To take another example from Mooney’s book, authoritarian attitudes in the US are typically associated with support for free-market/pro-business economic policies and virulent hostility to “socialism”. By contrast, in the former Soviet Bloc, the same attitudes are associated with support for the old order and positive feelings about “socialism” (I’m using the scare quotes to indicate that, in both cases, the term is something of a blank canvas, onto which all sorts of things can be projected). And indeed, in this context, the term “conservative” is commonly applied to hardline members of the surviving Communist parties.

Following up on a comment, this way of looking at things has a lot of similarities with Corey Robin, and The Reactionary Mind. The difference between Robin’s choice of Mind and Mooney’s choice of Brain is significant. As I argued when I looked at his book, I think Robin doesn’t take enough account of personality/temperament. While most soi-disant “conservatives” are authoritarian reactionaries, there is a genuinely conservative temperament which will tend to align with political conservatism in periods when the general tendency of politics is towards the left.

So, does the genetic part of the story matter. As (I think) Andrew Gelman has observed, in this context and many others, it’s just code for things we can’t change. As long as authoritarian personalities are stable over the adult lifetime of those concerned, it doesn’t matter much whether they are determined by genes, by toilet training (as in the caricature version of Freudian psychology I learned in my youth) or by some much more complex process. That said, I think the evidence that heredity (and therefore genes) plays at least some role in the determination of personality is pretty convincing.

The political implication, which has drawn some flak in the comments, but which I think is correct is that there is no point in political engagement with authoritarian conservatives.
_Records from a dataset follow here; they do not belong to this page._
(* ===== verification/Paths.v ===== *)
(** Package [internal/paths]: default locations. The platform, the environment and
    the file system the functions consult are the class [OS]. *)

From S2P Require Import Prelude GoStrings GoPath.
Local Open Scope Z_scope.

Class OS := {
  (** [runtime.GOOS == "darwin"] *)
  os_darwin : bool;
  (** the environment of the process *)
  os_env : gmap string string;
  os_TempDir : string;
  (** [os.UserHomeDir()] *)
  os_home : option string;
  (** [os.Stat] finds a file that is not a directory and has an executable bit *)
  os_executable : string → bool;
}.

Section paths.
Context `{OS}.

(** [os.Getenv]: the empty string for an unset variable. *)
Definition Getenv (name : string) : string := default "" (os_env !! name).

Definition RuntimeDirEnv := "CLAW_WRAP_RUNTIME_DIR".

Definition defaultRuntimeDir : string :=
  if os_darwin then PathJoin [os_TempDir; "openclaw"] else "/run/openclaw".

Definition RuntimeDir : string :=
  let dir := Getenv RuntimeDirEnv in
  if negb (bool_decide (dir = "")) && IsAbs dir then Clean dir else defaultRuntimeDir.

Definition ValidateRuntimeDirEnv : result unit :=
  let dir := Getenv RuntimeDirEnv in
  guard_err (negb (bool_decide (dir = "")) && negb (IsAbs dir))
    (Errorf "%s must be an absolute path, got %q" [FS RuntimeDirEnv; FS dir]).

Definition SocketPath : string := PathJoin [RuntimeDir; "secrets.sock"].
Definition AuthPath : string := PathJoin [RuntimeDir; "auth"].
Definition EnvFile : string := PathJoin [defaultRuntimeDir; "env"].
Definition ProxyAuthTokenPath : string := PathJoin [RuntimeDir; "proxy-auth-token"].
Definition ConfigPath : string := "/etc/openclaw/wrappers.yaml".
Definition RestartHint : string :=
  if os_darwin then "launchctl kickstart -k gui/$(id -u)/com.openclaw.claw-wrap"
  else "sudo systemctl restart claw-wrap".
Definition DefaultAgeIdentityFile : string := "/etc/openclaw/age-identity".
Definition DefaultOPTokenFile : string := "/etc/openclaw/1password.token".

Definition CADir : string :=
  if os_darwin then
    match os_home with
    | None => "/tmp/claw-wrap/ca"
    | Some home => PathJoin [home; ".claw-wrap"; "ca"]
    end
  else "/etc/openclaw/ca".

Definition trustedBinaryDirs : list string :=
  ["/usr/bin"; "/usr/local/bin"; "/opt/homebrew/bin"; "/home/linuxbrew/.linuxbrew/bin"].

Fixpoint find_in_dirs (dirs : list string) (file : string) : result string :=
  match dirs with
  | [] => Err (Errorf "%s: not found in trusted locations" [FS file])
  | dir :: dirs =>
    let path := PathJoin [dir; file] in
    if os_executable path then Ok path else find_in_dirs dirs file
  end.

Definition FindTrustedBinary (file : string) : result string :=
  if bool_decide (file = "") then Err (Errorf "empty binary name" [])
  else if Contains file "/" then Err (Errorf "%s: must be a base name" [FS file])
  else find_in_dirs trustedBinaryDirs file.

Definition defaultPassBinaryForPlatform : string :=
  if os_darwin then "/opt/homebrew/bin/pass" else "/usr/bin/pass".

Definition DefaultPassBinary : string :=
  match FindTrustedBinary "pass" with Ok p => p | Err _ => defaultPassBinaryForPlatform end.

Lemma find_in_dirs_Ok dirs file path :
  find_in_dirs dirs file = Ok path → ∃ dir, dir ∈ dirs ∧ path = PathJoin [dir; file] ∧ os_executable path = true.
Proof.
  induction dirs as [|d dirs IH]; [done|]. cbn [find_in_dirs].
  cbv zeta. destruct (os_executable (PathJoin [d; file])) eqn:E.
  - intros [= <-]. exists d. by split; [left|].
  - intros Hok. destruct (IH Hok) as (dir & ? & ?). exists dir. by split; [right|].
Qed.
End paths.
(* ===== verification/CacheSteps.v ===== *)
(** Package [internal/credentials], [cache.go]: the cache under concurrent calls.

    [CredCache] is the cache as one caller sees it. Here any number of calls of
    [SetTTL] and [fetchCached] and the sweepers' goroutines take turns. A step is
    what a goroutine does under one acquisition of the mutex, one operation on a
    channel or one action of the fetch group; a reading of the clock is joined to
    the step that uses it, which loses nothing as the time is arbitrary. Every
    step says in a log what it did. The fetch group is an interface that states
    what [singleflight] documents. *)

From S2P Require Import Prelude GoStrings GoTime CredCache.
Local Open Scope Z_scope.

(** ** [singleflight.Group]

    One call is in flight for a key at a time; callers that come while it is
    wait for it and receive its results. A call is named by its first caller. *)
Class Singleflight (R : Type) := {
  group : Type;
  zero_group : group;
  running : group → string → option nat;
  outcome : group → nat → option R;
  begin_call : group → string → nat → group;
  end_call : group → string → R → group;
  running_zero k : running zero_group k = None;
  outcome_zero i : outcome zero_group i = None;
  running_begin g k i k' : running (begin_call g k i) k' = if decide (k = k') then Some i else running g k';
  outcome_begin g k i j : outcome (begin_call g k i) j = outcome g j;
  running_end g k r k' : running (end_call g k r) k' = if decide (k = k') then None else running g k';
  outcome_end g k r i j : running g k = Some i →
    outcome (end_call g k r) j = if decide (i = j) then Some r else outcome g j;
}.

(** ** The parts of the calls *)

(** What [Get] does under the read lock, and what it does, when the entry has
    expired, under the lock it takes then: it looks again. *)
Inductive get_result := GotHit (cred : Credential) | GotMiss | GotExpired.

Definition Get_read (c : credentialCache) (key : string) (now : time) : get_result :=
  match cc_entries c !! key with
  | None => GotMiss
  | Some entry =>
    if (cc_ttl c <=? 0) && IsZero (ce_hardExpiresAt entry) then GotMiss
    else if negb (Before now (ce_refreshAt entry)) then
      if IsZero (ce_hardExpiresAt entry) || negb (Before now (ce_hardExpiresAt entry)) then GotExpired else GotMiss
    else GotHit {| c_Value := ce_value entry; c_ExpiresAt := ce_hardExpiresAt entry |}
  end.

Definition Get_evict (c : credentialCache) (key : string) (now : time) : credentialCache :=
  match cc_entries c !! key with
  | Some current =>
    if negb (Before now (ce_refreshAt current)) &&
       (IsZero (ce_hardExpiresAt current) || negb (Before now (ce_hardExpiresAt current)))
    then set_entries c (delete key (cc_entries c))
    else c
  | None => c
  end.

Definition sweep (c : credentialCache) (now : time) : credentialCache :=
  set_entries c (sweepExpiredLocked now (cc_entries c)).

(** A sweeper: its stop channel, and where its goroutine is; its other channel is
    closed when the goroutine has ended. *)
Inductive sweeper_pc := SwNew | SwLooping | SwExited.
Record sweeper := { sw_stopped : bool; sw_pc : sweeper_pc }.

(** Where a call is. *)
Inductive call :=
  (** [SetTTL] *)
  | TTLCalled (ttl : duration)
  | TTLStopping (old : option nat) (start : option duration)
  | TTLWaiting (old : nat) (start : option duration)
  | TTLStarting (interval : duration)
  | TTLSpawning (w : nat)
  | TTLReturned
  | TTLPanicked
  (** [fetchCached] *)
  | FetchCalled (key : string) (now : time)
  | FetchEvict (key : string) (now : time)
  | FetchStale (key : string) (now : time)
  | FetchJoin (key : string) (stale : option credentialCacheEntry)
  | FetchInner (key : string) (stale : option credentialCacheEntry)
  | FetchInnerEvict (key : string) (stale : option credentialCacheEntry) (innerNow : time)
  | FetchRunning (key : string) (stale : option credentialCacheEntry)
  | FetchStoring (key : string) (stale : option credentialCacheEntry) (cred : Credential)
  | FetchEnding (key : string) (stale : option credentialCacheEntry) (r : result Credential)
  | FetchWaiting (key : string) (stale : option credentialCacheEntry) (j : nat)
  | FetchGot (key : string) (stale : option credentialCacheEntry) (r : result Credential)
  | FetchReturned (key : string) (r : result Credential).

(** What a step did, and for which call. *)
Inductive log_entry :=
  | LSetTTL (i : nat) (ttl : duration)
  | LHit (i : nat) (key : string) (t : time) (cred : Credential)
  | LMiss (i : nat) (key : string) (t : time)
  | LEvict (i : nat) (key : string) (t : time)
  | LStale (i : nat) (key : string) (t : time) (e : option credentialCacheEntry)
  | LBegin (i : nat) (key : string)
  | LJoin (i : nat) (key : string) (j : nat)
  | LFetch (i : nat) (key : string) (r : result Credential)
  | LStore (i : nat) (key : string) (cred : Credential) (t : time)
  | LEnd (i : nat) (key : string) (r : result Credential)
  | LServeStale (i : nat) (key : string) (t : time) (cred : Credential)
  | LSweep (t : time).

Section steps.
Context `{SF : Singleflight (result Credential)}.

Record caching := {
  cg_cache : credentialCache;
  (** whose channels the cache holds *)
  cg_chans : option nat;
  cg_sweepers : list sweeper;
  cg_group : group;
  cg_calls : list call;
}.

Definition start_caching : caching :=
  {| cg_cache := newCredentialCache; cg_chans := None; cg_sweepers := []; cg_group := zero_group; cg_calls := [] |}.

Definition with_cache (s : caching) (c : credentialCache) : caching :=
  {| cg_cache := c; cg_chans := cg_chans s; cg_sweepers := cg_sweepers s; cg_group := cg_group s; cg_calls := cg_calls s |}.
Definition with_sweepers (s : caching) (l : list sweeper) : caching :=
  {| cg_cache := cg_cache s; cg_chans := cg_chans s; cg_sweepers := l; cg_group := cg_group s; cg_calls := cg_calls s |}.
Definition with_group (s : caching) (g : group) : caching :=
  {| cg_cache := cg_cache s; cg_chans := cg_chans s; cg_sweepers := cg_sweepers s; cg_group := g; cg_calls := cg_calls s |}.
Definition goto (s : caching) (i : nat) (pc : call) : caching :=
  {| cg_cache := cg_cache s; cg_chans := cg_chans s; cg_sweepers := cg_sweepers s; cg_group := cg_group s;
     cg_calls := <[i := pc]> (cg_calls s) |}.

Definition detachSweeperLocked (s : caching) : option nat * caching :=
  (cg_chans s,
   {| cg_cache := {| cc_ttl := cc_ttl (cg_cache s); cc_entries := cc_entries (cg_cache s); cc_sweeper := None |};
      cg_chans := None; cg_sweepers := cg_sweepers s; cg_group := cg_group s; cg_calls := cg_calls s |}).

(** [SetTTL] under the mutex: the sweeper to stop, the interval of the one to start. *)
Definition SetTTL_locked (s : caching) (ttl : duration) : option nat * option duration * caching :=
  if ttl <=? 0 then
    let s := with_cache s {| cc_ttl := 0; cc_entries := dropStaticEntriesLocked (cc_entries (cg_cache s));
                             cc_sweeper := cc_sweeper (cg_cache s) |} in
    let '(old, s) := detachSweeperLocked s in (old, None, s)
  else if negb (ttl =? cc_ttl (cg_cache s)) then
    let s := with_cache s {| cc_ttl := ttl; cc_entries := ∅; cc_sweeper := cc_sweeper (cg_cache s) |} in
    let '(old, s) := detachSweeperLocked s in (old, Some (sweepInterval ttl), s)
  else
    match cg_chans s with
    | None => (None, Some (sweepInterval ttl), s)
    | Some _ => (None, None, s)
    end.

(** [startSweeper] under the mutex: the channels of the sweeper it made. *)
Definition startSweeper_locked (s : caching) (interval : duration) : option nat * caching :=
  if (cc_ttl (cg_cache s) <=? 0) || bool_decide (is_Some (cg_chans s)) then (None, s)
  else
    (Some (length (cg_sweepers s)),
     {| cg_cache := {| cc_ttl := cc_ttl (cg_cache s); cc_entries := cc_entries (cg_cache s);
                       cc_sweeper := Some interval |};
        cg_chans := Some (length (cg_sweepers s));
        cg_sweepers := cg_sweepers s ++ [{| sw_stopped := false; sw_pc := SwNew |}];
        cg_group := cg_group s; cg_calls := cg_calls s |}).

(** After [c.mu.Unlock] and the stopping of the old sweeper. *)
Definition after_stop (start : option duration) : call :=
  match start with
  | Some interval => if interval <=? 0 then TTLReturned else TTLStarting interval
  | None => TTLReturned
  end.

(** [close(stopCh)]; closing a channel a second time panics. The wait for
    [doneCh] is the step after it. *)
Definition stopCredentialCacheSweeper (s : caching) (i : nat) (old : option nat) (start : option duration)
    : option (list log_entry * caching) :=
  match old with
  | None => Some ([], goto s i (after_stop start))
  | Some w =>
    match cg_sweepers s !! w with
    | Some sw =>
      if sw_stopped sw then Some ([], goto s i TTLPanicked)
      else
        let l := <[w := {| sw_stopped := true; sw_pc := sw_pc sw |}]> (cg_sweepers s) in
        Some ([], goto (with_sweepers s l) i (TTLWaiting w start))
    | None => None
    end
  end.

Definition ttl_step (s : caching) (i : nat) (pc : call) : option (list log_entry * caching) :=
  match pc with
  | TTLCalled ttl =>
    let '(old, start, s) := SetTTL_locked s ttl in Some ([LSetTTL i ttl], goto s i (TTLStopping old start))
  | TTLStopping old start => stopCredentialCacheSweeper s i old start
  | TTLWaiting w start =>
    match cg_sweepers s !! w with
    | Some {| sw_pc := SwExited |} => Some ([], goto s i (after_stop start))
    | _ => None
    end
  | TTLStarting interval =>
    match startSweeper_locked s interval with
    | (Some w, s) => Some ([], goto s i (TTLSpawning w))
    | (None, s) => Some ([], goto s i TTLReturned)
    end
  | TTLSpawning w =>
    match cg_sweepers s !! w with
    | Some sw =>
      let l := <[w := {| sw_stopped := sw_stopped sw; sw_pc := SwLooping |}]> (cg_sweepers s) in
      Some ([], goto (with_sweepers s l) i TTLReturned)
    | None => None
    end
  | _ => None
  end.

(** [fetchCached]; [t] is the clock, [fetched] what [fetch] returns. *)
Definition fetch_step (s : caching) (i : nat) (pc : call) (t : time) (fetched : result Credential)
    : option (list log_entry * caching) :=
  match pc with
  | FetchCalled key now =>
    Some match Get_read (cg_cache s) key now with
         | GotHit cred => ([LHit i key now cred], goto s i (FetchReturned key (Ok cred)))
         | GotMiss => ([LMiss i key now], goto s i (FetchStale key now))
         | GotExpired => ([LMiss i key now], goto s i (FetchEvict key now))
         end
  | FetchEvict key now =>
    Some ([LEvict i key now], goto (with_cache s (Get_evict (cg_cache s) key now)) i (FetchStale key now))
  | FetchStale key now =>
    let stale := staleEntry (cg_cache s) key now in Some ([LStale i key now stale], goto s i (FetchJoin key stale))
  | FetchJoin key stale =>
    Some match running (cg_group s) key with
         | Some j => ([LJoin i key j], goto s i (FetchWaiting key stale j))
         | None => ([LBegin i key], goto (with_group s (begin_call (cg_group s) key i)) i (FetchInner key stale))
         end
  | FetchInner key stale =>
    Some match Get_read (cg_cache s) key t with
         | GotHit cred => ([LHit i key t cred], goto s i (FetchEnding key stale (Ok cred)))
         | GotMiss => ([LMiss i key t], goto s i (FetchRunning key stale))
         | GotExpired => ([LMiss i key t], goto s i (FetchInnerEvict key stale t))
         end
  | FetchInnerEvict key stale innerNow =>
    Some ([LEvict i key innerNow],
          goto (with_cache s (Get_evict (cg_cache s) key innerNow)) i (FetchRunning key stale))
  | FetchRunning key stale =>
    Some ([LFetch i key fetched],
          goto s i match fetched with
                   | Ok cred => FetchStoring key stale cred
                   | Err err => FetchEnding key stale (Err err)
                   end)
  | FetchStoring key stale cred =>
    Some ([LStore i key cred t],
          goto (with_cache s (SetCredential (cg_cache s) key cred t)) i (FetchEnding key stale (Ok cred)))
  | FetchEnding key stale r =>
    Some ([LEnd i key r], goto (with_group s (end_call (cg_group s) key r)) i (FetchGot key stale r))
  | FetchWaiting key stale j =>
    match outcome (cg_group s) j with
    | Some r => Some ([], goto s i (FetchGot key stale r))
    | None => None
    end
  | FetchGot key stale r =>
    Some match r, stale with
         | Err _, Some e =>
           if Before t (ce_hardExpiresAt e) then
             let cred := {| c_Value := ce_value e; c_ExpiresAt := ce_hardExpiresAt e |} in
             ([LServeStale i key t cred], goto s i (FetchReturned key (Ok cred)))
           else ([], goto s i (FetchReturned key r))
         | _, _ => ([], goto s i (FetchReturned key r))
         end
  | _ => None
  end.

Inductive cache_event :=
  (** a call is made *)
  | EvSetTTL (ttl : duration)
  | EvFetch (key : string) (now : time)
  (** a call takes its next step *)
  | EvStep (i : nat) (t : time) (fetched : result Credential)
  (** a sweeper takes a tick, or finds its channel closed *)
  | EvTick (w : nat) (t : time)
  | EvHalt (w : nat).

Definition add_call (s : caching) (pc : call) : caching :=
  {| cg_cache := cg_cache s; cg_chans := cg_chans s; cg_sweepers := cg_sweepers s; cg_group := cg_group s;
     cg_calls := cg_calls s ++ [pc] |}.

Definition is_ttl_call (pc : call) : bool :=
  match pc with
  | TTLCalled _ | TTLStopping _ _ | TTLWaiting _ _ | TTLStarting _ | TTLSpawning _ | TTLReturned | TTLPanicked => true
  | _ => false
  end.

Definition cache_step (s : caching) (ev : cache_event) : option (list log_entry * caching) :=
  match ev with
  | EvSetTTL ttl => Some ([], add_call s (TTLCalled ttl))
  | EvFetch key now => Some ([], add_call s (FetchCalled key now))
  | EvStep i t fetched =>
    pc ← cg_calls s !! i;
    if is_ttl_call pc then ttl_step s i pc else fetch_step s i pc t fetched
  | EvTick w t =>
    match cg_sweepers s !! w with
    | Some {| sw_pc := SwLooping |} => Some ([LSweep t], with_cache s (sweep (cg_cache s) t))
    | _ => None
    end
  | EvHalt w =>
    match cg_sweepers s !! w with
    | Some {| sw_stopped := true; sw_pc := SwLooping |} =>
      Some ([], with_sweepers s (<[w := {| sw_stopped := true; sw_pc := SwExited |}]> (cg_sweepers s)))
    | _ => None
    end
  end.

Fixpoint cache_run (s : caching) (evs : list cache_event) : option (list log_entry * caching) :=
  match evs with
  | [] => Some ([], s)
  | ev :: evs =>
    '(log, s) ← cache_step s ev;
    '(log', s) ← cache_run s evs;
    Some (log ++ log', s)
  end.
End steps.

(** ** The group with maps, to run the model *)

#[export, refine] Instance map_group R : Singleflight R := {
  group := gmap string nat * gmap nat R;
  zero_group := (∅, ∅);
  running g k := g.1 !! k;
  outcome g i := g.2 !! i;
  begin_call g k i := (<[k := i]> g.1, g.2);
  end_call g k r := match g.1 !! k with
                    | Some i => (delete k g.1, <[i := r]> g.2)
                    | None => g
                    end;
}.
Proof.
  all: intros; cbn [fst snd]; rewrite ?lookup_empty, ?lookup_insert; try done.
  - destruct (g.1 !! k) eqn:E; cbn [fst]; [by rewrite lookup_delete|]. by destruct (decide (k = k')) as [<-|].
  - rewrite H. cbn [snd]. by rewrite lookup_insert.
Defined.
In a political environment where they are concentrated in one party,politics is going to be a matter the only strategy open to liberals is to outnumber and outvote them by peeling off as many peripheral groups (for example, those who deviate from the approved cultural identity in some way) as possible. Obviously, that’s an unpalatable conclusion in all sorts of ways, but I think it’s a valid one.
posted by wilful at 5:57 PM on April 2, 2012 [3 favorites]


No Robots: The Left should take a page from Marx, and learn how to criticize the political agenda that lies behind some scientific work. Why let the Right have all the fun?

The Left already does that with its criticism of research into racial group differences (racist pseudo-science) and evolutionary psychology (sexist just-so stories).
posted by L.P. Hatecraft at 6:20 PM on April 2, 2012 [1 favorite]


Or see any economics thread. Oh wait, economics isn't a science (according to many on the left), so we can just ignore it.
posted by anigbrowl at 6:53 PM on April 2, 2012 [1 favorite]


The Left should engage in all-out war with certain strains of science. Nuclear energy seems a good candidate. I would also suggest that a spiritualized Left could make good hay attacking the theory of evolution as a colonialist relic.
posted by No Robots at 8:07 PM on April 2, 2012


Heh. Looks like Obama's taking up my suggestion.